I am trying to run my biLSTM model on DGX station. Installed latest miniconda (4.3.30) on my suer account, and created a new conda environment as follows:

name: tfGPU
dependencies:

python=3.5
keras=2.1.2
tensorflow-gpu=1.3.0
mkl=11.3.3
pip:
- flask==0.12.2
- requests==2.18.4
- numpy==1.13.3
- pandas==0.20.3
- scikit-learn==0.19.0
- nltk==3.2.4
- fuzzywuzzy==0.11.0
- pymongo==3.5.1
- gensim==3.0.0
- h5py==2.7.1
- pyhdb==0.3.3
- bs4==4.4.0

I tested the simple mnist_cnn.py (available online) code to make sure everything is ok. It works fine using GPU.
However, when I try my own model which is a simple BiLSTM, I see the model is not converging and does not return the results I get using CPU. It is very wired, and seems some libraries are not working fine.

#LSTM model:
l_lstm = Bidirectional(LSTM(EMBEDDING_DIM))(embedded_sequences)
preds = Dense(labels.shape[1], activation=‘softmax’)(l_lstm)
model = Model(sequence_input, preds)
adam = Adam(lr=0.0005, beta_1=0.9, beta_2=0.999, epsilon=1e-08)
model.compile(loss=‘categorical_crossentropy’,
optimizer=adam,
metrics=[‘acc’])

print("model fitting - Bidirectional LSTM")
model.summary()
model.fit(x_train, y_train, validation_data=(x_val, y_val),
      nb_epoch=n_epoch, batch_size=batch_s)

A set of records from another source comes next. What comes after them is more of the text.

(** * Safalya backend: the contract lifecycle of [contractController.js]

    A shallow embedding of the Express handlers of
    [backend/src/controllers/contractController.js] over a model of the
    Prisma client they call, and the properties of the contract lifecycle
    (request, accept, reject, complete, cancel) proved about them.

    The handlers are [async] functions that thread one shared store through
    a sequence of awaited Prisma calls, any of which may throw.  They are
    modelled in a state-and-exception monad [M] over a [World] that holds
    the store together with the sources of the handlers' non-determinism:
    which storage call fails, what [new Date()] reads, and which identifier
    the database mints for a new row.

    The five lifecycle handlers are embedded.  The user table and its joins
    ([include: { farmer, buyer }]) are left out, and so are the columns that
    only the schema fills in ([createdAt], [updatedAt]). *)

From Stdlib Require Import ZArith Floats.
From stdpp Require Import gmap strings list pretty.

(** ** JavaScript values used by the handlers *)

(** Fields of [req.body] that the handlers read are either absent
    ([undefined]) or strings. *)
Definition truthy (v : option string) : bool :=
  match v with
  | Some s => negb (bool_decide (s = ""))
  | None => false
  end.

(** [a || b] where both sides may be absent. *)
Definition js_or (a b : option string) : option string :=
  if truthy a then a else b.

(** [a || b] where [b] is a string. *)
Definition or_else (a : option string) (b : string) : string :=
  match a with
  | Some s => if bool_decide (s = "") then b else s
  | None => b
  end.

(** The line feed of the template literals. *)
Definition LF : string := String (Ascii.ascii_of_nat 10) EmptyString.
(** C1. For a prepared training dataset whose feature matrix has [rows] rows
    and [cols] columns, [train(pre_eval=True)] picks the pre-evaluation branch
    from the shape alone: after the opening its first call is the
    cross-validation scorer on the manager's own pipeline when
    [rows * cols < 50000] or [rows < 500], and the 25% split otherwise; on
    the cross-validation branch the estimate is the mean of the scores that
    call returns; any other trainable manager with a matrix of the same shape
    takes the same branch. *)
Theorem train_pre_eval_branch_by_shape (w : world) self m o rows cols :
  trainable w self m o rows cols →
  let w' := world_after (train self true) w in
  (cv_affordable rows cols = true ↔ rows * cols < 50000 ∨ rows < 500) ∧
  (∃ rest,
     new_events w w' =
     pre_eval_opening ++
     (if cv_affordable rows cols
      then EvCvScore (_pipeline m) (data_X m) (data_y m) (task m)
      else EvTrainTestSplit (data_X m) (data_y m) 0.25) :: rest) ∧
  branch_taken (new_events w w') =
    Some (if cv_affordable rows cols then CrossValidation else HeldOutSplit) ∧
  (cv_affordable rows cols = true →
   result_of (pre_evaluation self) w =
   match (tab_cv_score o (data_X m) (data_y m) (task m)).1 with
   | Ok score => Ok (np_mean score)
   | Raise e => Raise e
   end) ∧
  (∀ (w2 : world) self2 m2 o2,
     trainable w2 self2 m2 o2 rows cols →
     branch_taken (new_events w2 (world_after (train self2 true) w2)) =
     branch_taken (new_events w w')).
Proof.
  intros Ht w'.
  assert (Hnew : ∀ (v : world) self' m' o',
    trainable v self' m' o' rows cols →
    ∃ rest,
      new_events v (world_after (train self' true) v) =
      pre_eval_opening ++
      (if cv_affordable rows cols
       then EvCvScore (_pipeline m') (data_X m') (data_y m') (task m')
       else EvTrainTestSplit (data_X m') (data_y m') 0.25) :: rest).
  { intros v self' m' o' Hv.
    destruct (train_trace v self' m' o' rows cols Hv) as [t Htr].
    destruct (pre_evaluation_first_call v self' m' o' rows cols Hv)
      as [rest Hpre].
    exists (rest ++ t). unfold new_events, world_after.
    rewrite Htr, Hpre, <- !app_assoc, drop_app_length.
    by rewrite <- app_comm_cons. }
  assert (Hbranch : ∀ (v : world) self' m' o',
    trainable v self' m' o' rows cols →
    branch_taken (new_events v (world_after (train self' true) v)) =
    Some (if cv_affordable rows cols then CrossValidation else HeldOutSplit)).
  { intros v self' m' o' Hv. destruct (Hnew v self' m' o' Hv) as [rest ->].
    by destruct (cv_affordable rows cols). }
  split; [apply cv_affordable_spec|].
  split; [by eapply Hnew|].
  split; [by eapply Hbranch|].
  split.
  - intros Hcv. unfold result_of.
    rewrite (run_pre_evaluation_cv _ _ m o rows cols) by done. cbn.
    by destruct (tab_cv_score o _ _ _).1.
  - intros v self' m' o' Hv. subst w'.
    rewrite (Hbranch v self' m' o' Hv). symmetry. by eapply Hbranch.
Qed.
(** * abb: composable memory allocators

    A shallow embedding of the allocator toolkit (block protocol, range
    raiders, primitive allocators and compositors) and the verification of
    its documented properties against the code.

    Conventions of the embedding.
    - [size_t] and pointers are 64-bit words, modelled as [Z] with the
      wrap-around written out ([to_size_t]).  The null pointer is [0].
    - A member function that mutates [*this] takes the object and returns
      the updated object.  Every member function runs in the monad [M]: it
      threads the process-wide [world] (the system heap and the words the
      allocators write into freed memory) and may fault.  A fault stands
      for a failed [assert] or for undefined behaviour (an array read out
      of bounds, a store through the null pointer); the loops around an
      atomic exchange also fault at a bound of rounds that a call running
      alone never meets.
    - Moving an object is the identity on its value, and the destructor
      of a moved-from object does nothing.
    - Template parameters are parameters of the corresponding type;
      static members are members of a type class indexed by that type.
    - Only static sizes and ranges fixed at construction are modelled for
      the buffer providers; the dynamic-size constructors are left out. *)

From Stdlib Require Import ZArith Bool List Lia.
From stdpp Require Import gmap list.
Local Open Scope Z_scope.

Module abb.

(** ** Machine words *)

Definition size_t_max : Z := 2 ^ 64 - 1.

(** Reduction of an integer to a [size_t] (also used for addresses). *)
Definition to_size_t (z : Z) : Z := z mod 2 ^ 64.

(** ** The world shared by every allocator of a process *)

(** Calls into the C library, as the allocators make them. *)
Inductive libc_call : Type :=
| call_malloc (size result : Z)
| call_free (p : Z)
| call_realloc (p size result : Z)
| call_memcpy (dst src n : Z).

(** The system heap is an external collaborator: all that is known is
    that [malloc] and [realloc] answer with a pointer or with null.  The
    world therefore carries the answers the heap is going to give
    ([answers], null once exhausted), the calls made so far ([calls],
    latest first) and the pointer-sized words the allocators have written
    into memory ([memory], by address). *)
Record world : Type := World {
  answers : list Z;
  calls : list libc_call;
  memory : gmap Z Z
}.

Definition M (X : Type) : Type := world -> option (X * world).

#[global] Instance M_ret : MRet M := fun X (x : X) w => Some (x, w).

#[global] Instance M_bind : MBind M :=
  fun X Y (k : X -> M Y) (m : M X) w =>
    match m w with
    | Some (x, w') => k x w'
    | None => None
    end.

I like to know if anyone encountered this issue while running code on GPU?

Best,
Nazanin.

slowfast · December 17, 2017, 10:19am

Have you tried monitoring GPU utilization while your code is running??

nzaker2 · December 21, 2017, 12:43am

Yeah I checked that for sure.

The issue was solved after downgrading some libraries. It was library incompatibility issue as I guessed.
mkl=11.3.3
python3.5-gdbm